Correlation between CASC19 expression and clinicopathologic parameters. (A) CASC19 expression comparison between AGC tissues and non-tumor tissues. (B) CASC19 expression comparison between AGC tissues and paired non-tumor tissues. (C) CASC19 expression comparison between different age groups. (D) CASC19 expression comparison between genders. (E) CASC19 expression comparison based on tumor histology. (F) and (G) CASC19 expression comparison between different pathologic T stages. (H) CASC19 expression based on metastatic LN status. (I) CASC19 expression based on distant metastasis status. (J) and (K) CASC19 expression comparison between different pathologic TNM stages. (L) Kaplan–Meier survival curves.
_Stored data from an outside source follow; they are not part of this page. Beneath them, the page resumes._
Definition openDatabase (os : Platform) (on_disk : File) : Database :=
  match os with
  | Web => WebStub
  | Native => SQLiteDb on_disk
  end.

Inductive LogEntry : Type :=
| LogError (e : SqlError)      (* console.log(err) *)
| LogTransaction               (* a statement error callback logs its
                                  first argument, the transaction *)
| LogRows (rows : list Row).   (* console.log(JSON.stringify(rows)) *)

(** The global [db], [App.state.text], the [state.items] of the two
    [Items] components ([this.todo] with [done={false}], [this.done]
    with [done={true}]; [None] is [null]) and the console. *)
Record World : Type := mkWorld {
  db : Database;
  text : jsval;
  todo_items : option (list Row);
  done_items : option (list Row);
  console : list LogEntry
}.

Definition with_db (d : Database) (w : World) : World :=
  mkWorld d (text w) (todo_items w) (done_items w) (console w).

Definition console_log (e : LogEntry) (w : World) : World :=
  mkWorld (db w) (text w) (todo_items w) (done_items w) (console w ++ [e]).

(** [App.setText] *)
Definition setText (t : jsval) (w : World) : World :=
  mkWorld (db w) t (todo_items w) (done_items w) (console w).

(** [Items.setItems], for the component whose [props.done] is [p]. *)
Definition setItems (p : bool) (items : list Row) (w : World) : World :=
  if p
  then mkWorld (db w) (text w) (todo_items w) (Some items) (console w)
  else mkWorld (db w) (text w) (Some items) (done_items w) (console w).

(** [state.items] of the component whose [props.done] is [p]. *)
Definition items_of (p : bool) (w : World) : option (list Row) :=
  if p then done_items w else todo_items w.

(** ** Transactions *)

(** A call of [tx.executeSql]: the statement, its success callback (on
    the rows of the result set) and its error callback, which returns
    whether the error stays unhandled. *)
Record Statement : Type := mkStatement {
  sql : Sql;
  callback : option (list Row -> World -> World);
  errorCallback : option (SqlError -> World -> World * bool)
}.

(** The statements queued by a transaction callback run in order on the
    file; the first unhandled error stops the batch. *)
Fixpoint run_batch (b : list Statement) (f : File) (w : World)
  : File * World * option SqlError :=
  match b with
  | [] => (f, w, None)
  | s :: b' =>
      match execute (sql s) f with
      | inl (f', rows) =>
          let w' := match callback s with
                    | Some k => k rows w
                    | None => w
                    end in
          run_batch b' f' w'
      | inr e =>
          match errorCallback s with
          | Some k =>
              let (w', unhandled) := k e w in
              if unhandled then (f, w', Some e) else run_batch b' f w'
          | None => (f, w, Some e)
          end
      end
  end.

(** [db.transaction(callback, errorCallback, successCallback)]: the stub
    ignores its arguments; the real handle commits and calls
    [successCallback], or rolls the file back and calls
    [errorCallback]. *)
Definition transaction (b : list Statement)
    (onError : option (SqlError -> World -> World))
    (onSuccess : option (World -> World)) (w : World) : World :=
  match db w with
  | WebStub => w
  | SQLiteDb f =>
      match run_batch b f w with
      | (f', w', None) =>
          let w'' := with_db (SQLiteDb f') w' in
          match onSuccess with Some k => k w'' | None => w'' end
      | (_, w', Some e) =>
          let w'' := with_db (SQLiteDb f) w' in
          match onError with Some k => k e w'' | None => w'' end
      end
  end.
AGC patients with high CASC19 expression (≥ 0.57) had significantly worse prognosis than those with low CASC19 expression (< 0.57) for overall survival.

Figure 5

GSEA identifies eight representative pathways enriched in AGC samples with high CASC19 expression.

Figure 6

CASC19 knockdown inhibits GC cell proliferation and metastasis. (A) qRT-PCR analysis of CASC19 expression in four GC cell lines (AGS, BGC-823, MGC-803, and HGC-27) and a normal gastric mucosal epithelial cell line (GES-1). (B) qRT-PCR showing successful CASC19 knockdown in BGC-823 cells using si-CASC19-2. (C) CASC19 knockdown inhibits proliferation in BGC-823 cells. (D) Colony formation is increased after CASC19 knockdown. (E) and (F) CASC19 silencing decreases cell migration in Transwell assays. All data are presented as mean ± standard deviation of three independent experiments. ^*P < 0.05;^**P < 0.01; ^*** P < 0.001.